What is being asked:
Going through the entries below, count each line that holds "bool" and give only the total.

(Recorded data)
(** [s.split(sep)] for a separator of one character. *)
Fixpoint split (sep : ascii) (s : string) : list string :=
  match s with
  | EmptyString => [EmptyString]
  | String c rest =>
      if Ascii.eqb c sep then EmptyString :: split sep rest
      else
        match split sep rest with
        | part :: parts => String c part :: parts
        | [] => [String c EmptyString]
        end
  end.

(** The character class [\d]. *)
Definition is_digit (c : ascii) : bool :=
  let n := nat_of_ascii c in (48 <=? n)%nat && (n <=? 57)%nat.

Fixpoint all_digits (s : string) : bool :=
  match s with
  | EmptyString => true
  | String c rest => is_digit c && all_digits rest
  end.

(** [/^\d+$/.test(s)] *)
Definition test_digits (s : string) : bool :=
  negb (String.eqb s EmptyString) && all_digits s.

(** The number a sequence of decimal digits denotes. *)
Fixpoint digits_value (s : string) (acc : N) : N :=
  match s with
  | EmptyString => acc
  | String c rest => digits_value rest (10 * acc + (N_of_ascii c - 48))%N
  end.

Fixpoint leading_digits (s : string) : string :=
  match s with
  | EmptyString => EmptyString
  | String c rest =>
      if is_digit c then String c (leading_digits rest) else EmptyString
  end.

Response to the task:
3